(* ===== verification/PermissionLeases.v ===== *)
(** * Uses of leases

    [consume_lease_durably] of crates/solaris-agent/src/execution_context.rs: a
    lease is used only after the ledger has recorded its use.  Whatever contexts
    share the leases, and whatever appends fail, a lease is never used more often
    than it allows. *)
From S2P Require Import Prelude Json Types WorkflowTypes RuntimeLedger LedgerFacts LedgerInterface Paths NetworkDomains PermissionTypes PermissionEngine ProtectedPaths PermissionContext.

Section durable.
Context {L E I : Type} `{!Ledger L E} `{EqDecision I}.

(** The record of a use. *)
Definition consumption_payload (request : EffectRequest) (lease_id : string) (use_number : Z) : Value :=
  VObject [("lease_id", VString lease_id); ("effect_id", VString (rq_effect_id request));
           ("operation_id", VString (rq_operation_id request)); ("use_number", VNumber (PosInt use_number))].

Definition persist_consumption (now : Z) (run_id : RunId) (request : EffectRequest) (l : L) (lease_id : string)
    (use_number : Z) : L * result unit E :=
  match lg_append l now run_id SyncCritical "capability_lease_consumed"
          (consumption_payload request lease_id use_number) with
  | (l, r) => (l, match r with Ok _ => Ok tt | Err e => Err e end)
  end.

Definition consume_lease_durably (fs : FileSystem I) (now : Z) (run_id : RunId) (request : EffectRequest)
    (l : L) (h : Cells I) (x : PermissionContext) : L * Cells I * result bool E :=
  consume_lease_with (persist_consumption now run_id request) fs now run_id request l h x.

(** ** Histories *)

(** One call: its moment, its context and its effect. *)
Record Attempt : Type := {
  at_fs : FileSystem I;
  at_now : Z;
  at_run : RunId;
  at_request : EffectRequest;
  at_context : PermissionContext;
}.

(** The calls in their order, and those that used a lease. *)
Fixpoint consume_all (l : L) (h : Cells I) (attempts : list Attempt) : L * Cells I * list Attempt :=
  match attempts with
  | [] => (l, h, [])
  | t :: attempts =>
      match consume_lease_durably (at_fs t) (at_now t) (at_run t) (at_request t) l h (at_context t) with
      | (l, h, r) =>
          match consume_all l h attempts with
          | (l, h, used) => (l, h, match r with Ok true => t :: used | _ => used end)
          end
      end
  end.

Definition entries_at (h : Cells I) (a : Address) : list LeaseEntry := default [] (ce_leases h !! a).

(** The uses an entry has left, if it has a limit. *)
Definition limited (e : LeaseEntry) : Prop := ∃ n, cl_max_uses (le_lease e) = Some n ∧ (n ≤ u32_max)%Z.
Definition uses_left (e : LeaseEntry) : Z :=
  match cl_max_uses (le_lease e) with Some n => Z.max 0 (n - le_uses e) | None => 0 end.
Fixpoint budget (entries : list LeaseEntry) : Z :=
  match entries with [] => 0 | e :: entries => uses_left e + budget entries end.

Lemma budget_nonneg entries : (0 ≤ budget entries)%Z.
Proof. induction entries as [|e l IH]; simpl; [done|]. unfold uses_left. destruct (cl_max_uses _); lia. Qed.

(** What is kept of an entry: its lease, while its uses grow. *)
Definition entry_grows (e e' : LeaseEntry) : Prop := le_lease e' = le_lease e ∧ (le_uses e ≤ le_uses e')%Z.
#[export] Instance entry_grows_po : PreOrder entry_grows.
Proof. split; [done|]. intros a b c [] []. split; [congruence|lia]. Qed.

Lemma limited_grows l l' : Forall2 entry_grows l l' → Forall limited l → Forall limited l'.
Proof.
  induction 1 as [|e e' l l' [Hl _] _ IH]; [done|]. rewrite !Forall_cons. intros [H ?]. split; [|auto].
  unfold limited in *. by rewrite Hl.
Qed.

Lemma matches_uses (fs : FileSystem I) e run_id request now n :
  lease_matches fs e run_id request now = true → cl_max_uses (le_lease e) = Some n → (le_uses e < n)%Z.
Proof.
  unfold lease_matches. intros H Hn. rewrite Hn in H. repeat (case_match; [done|]).
  match goal with H : bool_decide (n ≤ _)%Z = false |- _ => apply bool_decide_eq_false in H end. lia.
Qed.

(** One use: recorded, and taken from the budget. *)
Lemma consume_entry_budget {W Er} (fs : FileSystem I) (persist : W → string → Z → W * result unit Er) w l run_id request now w' l' r :
  Forall limited l → consume_entry fs persist w l run_id request now = (w', l', r) →
  Forall2 entry_grows l l' ∧
  budget l = (budget l' + match r with Ok true => 1 | _ => 0 end)%Z ∧
  match r with
  | Ok true => ∃ id n, persist w id n = (w', Ok tt)
  | Ok false => w' = w
  | Err e => ∃ id n, persist w id n = (w', Err e)
  end.
Proof.
  revert w' l' r. induction l as [|e l IH]; intros w' l' r Hl H; simpl in H; [by simplify_eq|].
  apply Forall_cons in Hl as [(n & Hn & Hmax) Hl].
  destruct (lease_matches fs e run_id request now) eqn:Hm.
  - pose proof (matches_uses _ _ _ _ _ _ Hm Hn) as Hlt.
    destruct (persist w _ _) as [w1 [[]|er]] eqn:Hp; simplify_eq.
    + split_and!; [constructor; [split; simpl; [done|lia]|done]| |eauto].
      simpl. unfold uses_left. simpl. rewrite Hn. lia.
    + split_and!; [done|lia|eauto].
  - destruct (consume_entry _ _ _ l _ _ _) as [[w1 l1] r1] eqn:Hc; simplify_eq.
    destruct (IH _ _ _ Hl eq_refl) as (Hg & Hb & Hr). split_and!; [by constructor|simpl; lia|done].
Qed.

(** The calls that concern one list of leases, and one Run. *)
Definition uses_of (a : Address) (used : list Attempt) : nat :=
  length (List.filter (λ t, bool_decide (px_leases (at_context t) = a)) used).
Definition uses_in (run : RunId) (used : list Attempt) : nat :=
  length (List.filter (λ t, bool_decide (at_run t = run)) used).

Definition recorded (l l' : L) (run : RunId) (n : nat) : Prop :=
  ∃ rs, lg_contents l' run = lg_contents l run ++ rs ∧ length rs = n ∧
        Forall (λ r, lr_record_type r = "capability_lease_consumed") rs.

Lemma recorded_refl l run : recorded l l run 0.
Proof. exists []. by rewrite app_nil_r. Qed.

Lemma recorded_trans l1 l2 l3 run n m : recorded l1 l2 run n → recorded l2 l3 run m → recorded l1 l3 run (n + m).
Proof.
  intros (rs & H1 & H2 & H3) (rs' & H1' & H2' & H3'). exists (rs ++ rs').
  by rewrite H1', H1, app_assoc, length_app, H2, H2', Forall_app.
Qed.

Section laws.
Context `{!LedgerLaws L E}.

Lemma persist_recorded now run_id request l id n l' r run :
  persist_consumption now run_id request l id n = (l', r) →
  recorded l l' run (if decide (is_ok r = true ∧ run = run_id) then 1 else 0).
Proof.
  unfold persist_consumption. destruct (lg_append _ _ _ _ _ _) as [l1 [rec|e]] eqn:Ha; intros [= <- <-].
  - destruct (decide (run = run_id)) as [->|Hne].
    + rewrite decide_True by done. destruct (lg_append_stores _ _ _ _ SyncCritical _ _ _ ltac:(done) Ha) as (Hc & _ & Ht & _).
      exists [rec]. rewrite Hc. split_and!; [done|done|by repeat constructor].
    + rewrite decide_False by (by intros [_ ?]). exists []. rewrite app_nil_r.
      split_and!; [by eapply lg_append_other|done|done].
  - rewrite decide_False by (by intros [? _]). exists []. rewrite app_nil_r. split_and!; [by eapply lg_append_err|done|done].
Qed.

(** One call. *)
Lemma consume_durably_step fs now run_id request l h x l' h' r :
  Forall limited (lease_entries h x) →
  consume_lease_durably fs now run_id request l h x = (l', h', r) →
  let n := match r with Ok true => 1%nat | _ => 0%nat end in
  Forall2 entry_grows (lease_entries h x) (entries_at h' (px_leases x)) ∧
  budget (lease_entries h x) = (budget (entries_at h' (px_leases x)) + Z.of_nat n)%Z ∧
  (∀ a, a ≠ px_leases x → entries_at h' a = entries_at h a) ∧
  (∀ run, recorded l l' run (if decide (run = run_id) then n else 0)).
Proof.
  unfold consume_lease_durably, consume_lease_with. intros Hl H.
  destruct (consume_entry _ _ _ _ _ _ _) as [[l1 es] r1] eqn:Hc. simplify_eq.
  destruct (consume_entry_budget _ _ _ _ _ _ _ _ _ _ Hl Hc) as (Hg & Hb & Hr).
  unfold entries_at. cbn [ce_leases set_leases]. rewrite lookup_insert_eq. simpl.
  split_and!; [done|destruct r as [[]|]; simpl in *; lia| |].
  - intros a Ha. by rewrite lookup_insert_ne.
  - intros run. destruct r as [[]|e].
    + destruct Hr as (id & n & Hp). pose proof (persist_recorded _ _ _ _ _ _ _ _ run Hp) as Hrec.
      destruct (decide (run = run_id)); [rewrite decide_True in Hrec by done|rewrite decide_False in Hrec by (by intros [_ ?])]; done.
    + subst l'. case_decide; apply recorded_refl.
    + destruct Hr as (id & n & Hp). pose proof (persist_recorded _ _ _ _ _ _ _ _ run Hp) as Hrec.
      rewrite decide_False in Hrec by (by intros [? _]). by destruct (decide (run = run_id)).
Qed.
End laws.
End durable.

(** Every lease of the store is limited. *)
Definition all_limited {I} (h : Cells I) : Prop := ∀ a, Forall limited (entries_at h a).

Lemma consume_all_spec {L E I} `{!Ledger L E} `{!LedgerLaws L E} `{EqDecision I} (l : L) (h : Cells I) attempts l' h' used :
  all_limited h → consume_all l h attempts = (l', h', used) →
  (∀ a, Forall2 entry_grows (entries_at h a) (entries_at h' a) ∧
        budget (entries_at h a) = (budget (entries_at h' a) + Z.of_nat (uses_of a used))%Z) ∧
  (∀ run, recorded l l' run (uses_in run used)).
Proof.
  revert l h used. induction attempts as [|t attempts IH]; intros l h used Hl H; simpl in H.
  { simplify_eq. split; [|intros; apply recorded_refl]. intros a. split; [|unfold uses_of; simpl; lia].
    reflexivity. }
  destruct (consume_lease_durably _ _ _ _ _ _ _) as [[l1 h1] r] eqn:Hc.
  destruct (consume_all l1 h1 attempts) as [[l2 h2] used2] eqn:Ha. simplify_eq.
  destruct (consume_durably_step _ _ _ _ _ _ _ _ _ _ (Hl _) Hc) as (Hg & Hb & Ho & Hr).
  assert (∀ a, Forall2 entry_grows (entries_at h a) (entries_at h1 a) ∧
    budget (entries_at h a) = (budget (entries_at h1 a) + Z.of_nat (uses_of a (match r with Ok true => [t] | _ => [] end)))%Z) as Hstep.
  { intros a. destruct (decide (a = px_leases (at_context t))) as [->|Hne].
    - split; [done|]. unfold lease_entries in Hb. fold (entries_at h (px_leases (at_context t))) in Hb. rewrite Hb.
      f_equal. destruct r as [[]|]; unfold uses_of; simpl; [|done|done]. by rewrite bool_decide_eq_true_2.
    - rewrite (Ho _ Hne). split; [reflexivity|].
      destruct r as [[]|]; unfold uses_of; simpl; [|lia|lia]. rewrite bool_decide_eq_false_2 by congruence. simpl. lia. }
  assert (all_limited h1) as Hl1 by (intros a; eapply limited_grows; [apply Hstep|apply Hl]).
  destruct (IH _ _ _ Hl1 Ha) as [Hrest Hrec]. split.
  - intros a. destruct (Hstep a) as [Hg1 Hb1], (Hrest a) as [Hg2 Hb2]. split; [by etransitivity|].
    rewrite Hb1, Hb2. unfold uses_of. destruct r as [[]|]; simpl; [|lia|lia].
    case_bool_decide; simpl; lia.
  - intros run. specialize (Hr run). specialize (Hrec run).
    assert (uses_in run (match r with Ok true => t :: used2 | _ => used2 end) =
      (if decide (run = at_run t) then match r with Ok true => 1 | _ => 0 end else 0) + uses_in run used2)%nat as ->;
      [|by eapply recorded_trans].
    unfold uses_in. destruct r as [[]|]; simpl; [|by case_decide|by case_decide].
    case_decide; case_bool_decide; simplify_eq; done.
Qed.

(** C15: leases are not used beyond their limit.  Whatever effects ask for a lease,
    in whatever contexts (a child shares the leases of its parent), at whatever
    times, and whatever appends to the ledger fail: the calls that succeed on a
    list of limited leases are as many as the uses that were left in the beginning
    less those that are left in the end, so never more; the list keeps its leases;
    and the ledger of a Run has exactly one new record for each of its uses. *)
Theorem lease_uses_bounded {L E I} `{!Ledger L E} `{!LedgerLaws L E} `{EqDecision I} (l : L) (h : Cells I)
    (attempts : list (@Attempt I)) :
  all_limited h →
  let '(l', h', used) := consume_all l h attempts in
  (∀ a, (0 ≤ Z.of_nat (uses_of a used) ≤ budget (entries_at h a))%Z ∧
        Z.of_nat (uses_of a used) = (budget (entries_at h a) - budget (entries_at h' a))%Z ∧
        le_lease <$> entries_at h' a = le_lease <$> entries_at h a) ∧
  (∀ run, recorded l l' run (uses_in run used)).
Proof.
  intros Hl. destruct (consume_all l h attempts) as [[l' h'] used] eqn:Ha.
  destruct (consume_all_spec _ _ _ _ _ _ Hl Ha) as [Hs Hr]. split; [|done].
  intros a. destruct (Hs a) as [Hg Hb]. pose proof (budget_nonneg (entries_at h' a)).
  split_and!; [lia|lia|lia|]. clear -Hg. induction Hg as [|e e' es es' [Hle _] _ IH]; [done|]. rewrite !fmap_cons. by rewrite Hle, IH.
Qed.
▬▬▬▬▬▬▬▬▬▬
#### [Exercise aim]
Among the entries above, copy exactly only the lines starting with the one containing "in whatever contexts" and going through the one containing "(∀ a, (0 ≤ Z.of_nat", both ends included.

#### [Answer to the problem]
    in whatever contexts (a child shares the leases of its parent), at whatever
    times, and whatever appends to the ledger fail: the calls that succeed on a
    list of limited leases are as many as the uses that were left in the beginning
    less those that are left in the end, so never more; the list keeps its leases;
    and the ledger of a Run has exactly one new record for each of its uses. *)
Theorem lease_uses_bounded {L E I} `{!Ledger L E} `{!LedgerLaws L E} `{EqDecision I} (l : L) (h : Cells I)
    (attempts : list (@Attempt I)) :
  all_limited h →
  let '(l', h', used) := consume_all l h attempts in
  (∀ a, (0 ≤ Z.of_nat (uses_of a used) ≤ budget (entries_at h a))%Z ∧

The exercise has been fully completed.